Comment 9 Morten Welinder 2014-03-03 14:00:20 UTC
Created attachment 270802 [details]
Font chooser

This is how Gtk's font chooser comes up in my gedit when I select
Edit->Preferences->Font->...

This is the first impression the font chooser makes on users!  It's just
a bunch of unreadable hieroglyphs with meaningless text (font names as it
were) attached.
Comment 10 Morten Welinder 2014-03-03 14:06:19 UTC
Created attachment 270804 [details]
Search for "samll"

Font names in the real world weren't meant for searching.  It's a mess of
inconsistent naming and spelling with no obvious way of getting that fixed.
Comment 11 Jean-François Fortin Tam 2014-03-12 15:30:12 UTC
Hi, I meant to reply to this sooner but was kept busy.

> Can you  give any substantial piece of software that uses the
> GtkFontChooserDialog?

Well, at least those projects use it: Evolution, Gedit, GNOME Terminal, Pitivi, Devhelp, Epiphany, GNOME Tweak Tool, Meld (version 3.11+). 

The apps I've seen use their own custom font picker are LibreOffice (not GTK), GIMP and Inkscape (and Inkscape is terribly buggy/cumbersome)


>> Such strong words
> Well, you started.  "Time to rip it out and simply use..."

Apologies if that offended you, that was REALLY not intended as such. It would have been more accurate of my view if I wrote it as "Time to retire it in favor of...". The line right above said "I suspect Gnumeric's hierarchical alphabetic menu system for choosing fonts is from a time where GTK sucked in that regard". Notice that I used the word "suspect", because I honestly thought it was just an old implementation that had not been ported yet.

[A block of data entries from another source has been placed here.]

(** [geom_fix_objects0] leaves the materials of the objects alone: the
    polarizabilities of the normalised objects are those of the objects. *)
Lemma add_polarizabilities_fix {O T : Type} {G : Geom D O T} {GL : GeomLaws G}
      (geometry : list O) (default_material : material_type D) :
  add_polarizabilities (geom_fix_objects0 geometry) default_material =
  add_polarizabilities geometry default_material.
Proof. unfold add_polarizabilities. now rewrite fix_material. Qed.
End Registration.

(** ** Concrete geometries *)

Section PolExamples.
Local Open Scope float_scope.

Definition lorentz (w g s : float) : polarizability float :=
  {| omega := w; gamma := g; delta_epsilon := s; sigma := s;
     energy_saturation := 0 |}.

Definition medium (items : list (polarizability float)) : material_type float :=
  dielectric_data {| epsilon := 1; chi2 := 0; chi3 := 0; polarizations := items |}.

(** Three objects sharing one polarizability, a fourth with another, and
    the vacuum as default material. *)
Definition four_objects : list (material_type float) :=
  [ medium [lorentz 1 0.125 2]; medium [lorentz 1 0.125 2];
    medium [lorentz 1 0.125 2]; medium [lorentz 2 0.25 1] ].

Definition vacuum : material_type float := medium [].

(** Two objects whose polarizability has an undefined frequency. *)
Definition nan_objects : list (material_type float) :=
  [ medium [lorentz nan 0.125 2]; medium [lorentz nan 0.125 2] ].
End PolExamples.

Section PolWitnesses.
Local Open Scope float_scope.

Lemma collect_pols_sound_witness :
  In (pol_of (lorentz 2 0.25 1))
     (map pol_of (all_polarizabilities (four_objects ++ [vacuum]))).
Proof.
  apply (collect_pols_sound four_objects vacuum). vm_compute. auto.
Defined.

Lemma collect_pols_once_witness :
  length (filter (fun p => pol_eqb p (pol_of (lorentz 1 0.125 2)))
                 (collect_pols four_objects vacuum)) = 1%nat.
Proof.
  apply (collect_pols_once four_objects vacuum (lorentz 1 0.125 2)).
  - vm_compute. reflexivity.
  - vm_compute. auto.
Defined.

(** Three objects with the polarizability (1, 0.125, 2, 0) and one with
    (2, 0.25, 1, 0) give exactly two registrations, the later one first. *)
Example add_polarizabilities_two :
  map (fun p => (p_omega p, p_gamma p, p_deps p, p_esat p))
      (collect_pols four_objects vacuum) =
  [ (2, 0.25, 1, 0); (1, 0.125, 2, 0) ].
Proof. vm_compute. reflexivity. Qed.

(** A polarizability with a NaN among its numbers equals no entry, so it
    is registered once for each occurrence. *)
Example add_polarizabilities_nan :
  length (collect_pols nan_objects vacuum) = 2%nat.
Proof. vm_compute. reflexivity. Qed.
Lemma add_pol_undefined_witness :
  add_pol [pol_of (lorentz nan 0.125 2)] nan 0.125 2 0 =
  [ pol_of (lorentz nan 0.125 2); pol_of (lorentz nan 0.125 2) ].
Proof.
  apply (add_pol_undefined [pol_of (lorentz nan 0.125 2)] nan 0.125 2 0).
  reflexivity.
Defined.
End PolWitnesses.

Section PolWitnesses2.
Lemma collect_pols_unique_witness :
  NoDupA pol_eq (collect_pols four_objects vacuum).
Proof. exact (collect_pols_unique four_objects vacuum). Defined.
End PolWitnesses2.
(* ===== verification/Epsilon.v ===== *)
(** * Epsilon: the class geom_epsilon, its trees and its point queries

    Models the parts of [class geom_epsilon] of src/libctl/structure.cpp
    that are not subpixel averaging: the constructor and the destructor
    (lines 111-150), [unset_volume] and [set_volume] (152-166), [eps]
    (217-253), [has_chi3], [chi3], [has_chi2], [chi2] (485-583) and [sigma]
    (585-621).

    The trees live in a store [gmap nat T] from addresses to trees:
    [create_geom_box_tree0] allocates, [destroy_geom_box_tree] frees, and the
    two members [geometry_tree] and [restricted_tree] are addresses, compared
    as the pointers are.  Freeing or reading an address that is not
    allocated is undefined behaviour, a failure of the model.  The theorems
    show that an object that is used through its methods never does either,
    owns at most two trees, and gives back what it allocated.

    A sequence of calls of [set_volume] and [unset_volume] leaves the object
    restricted to a region ([region_of]) whose tree is known without
    running the calls ([trees_of]); inside that region [eps] is what the
    object as constructed returns, and two indexes that answer alike at a
    point give the same [eps] there.  For materials that need no Scheme
    procedure the four point queries return a value at every point, and
    [has_chi3] and [has_chi2] say whether [chi3] and [chi2] can be other
    than zero. *)

From stdpp Require Import gmap.
From Stdlib Require Import ZArith Bool String List Lia Floats.
From S2P Require Import Prelude Number Vector3 Material Geometry.
Import ListNotations.

Local Open Scope result_scope.

Section Store.
Context {T : Type}.

(** [create_geom_box_tree0] returns a pointer to a new tree. *)
Definition new_tree (t : T) (h : gmap nat T) : nat * gmap nat T :=
  let a := fresh (dom h) in (a, <[a := t]> h).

Also, notice that I never called your own implementation "absolutely hopeless" and needing to be "[taken] out back and shot". I only assumed it was from a time where there were no good alternatives, and praised the new standard GTK3 font chooser as an alternative.

But anyway, that's just linguistics. Moving on.



> I have no trouble selecting "CMU Sans Serif Semi Condensed".

I was about to say "huh? I can't do that on my end" and cite the example of gnumeric offering only DejaVu Sans, Serif and Monospace... I couldn't select DejaVu Sans Condensed nor DejaVu Sans Light. Then I found out that you expose different parts of your font chooser in different parts of gnumeric - I was looking at the contents of the dialog when you click the font button on the formatting toolbar in the main window!


> It's a matter of scale.  Gtk's breaks down at around 100 fonts.  Goffice's
> handles 2000 fonts.

...wow. I had no idea you had that many fonts installed.



Anyway, I see your point and there is no reason for me to argue further. If the elements I presented in my previous comments could not convince you, I suspect nothing will. Too bad!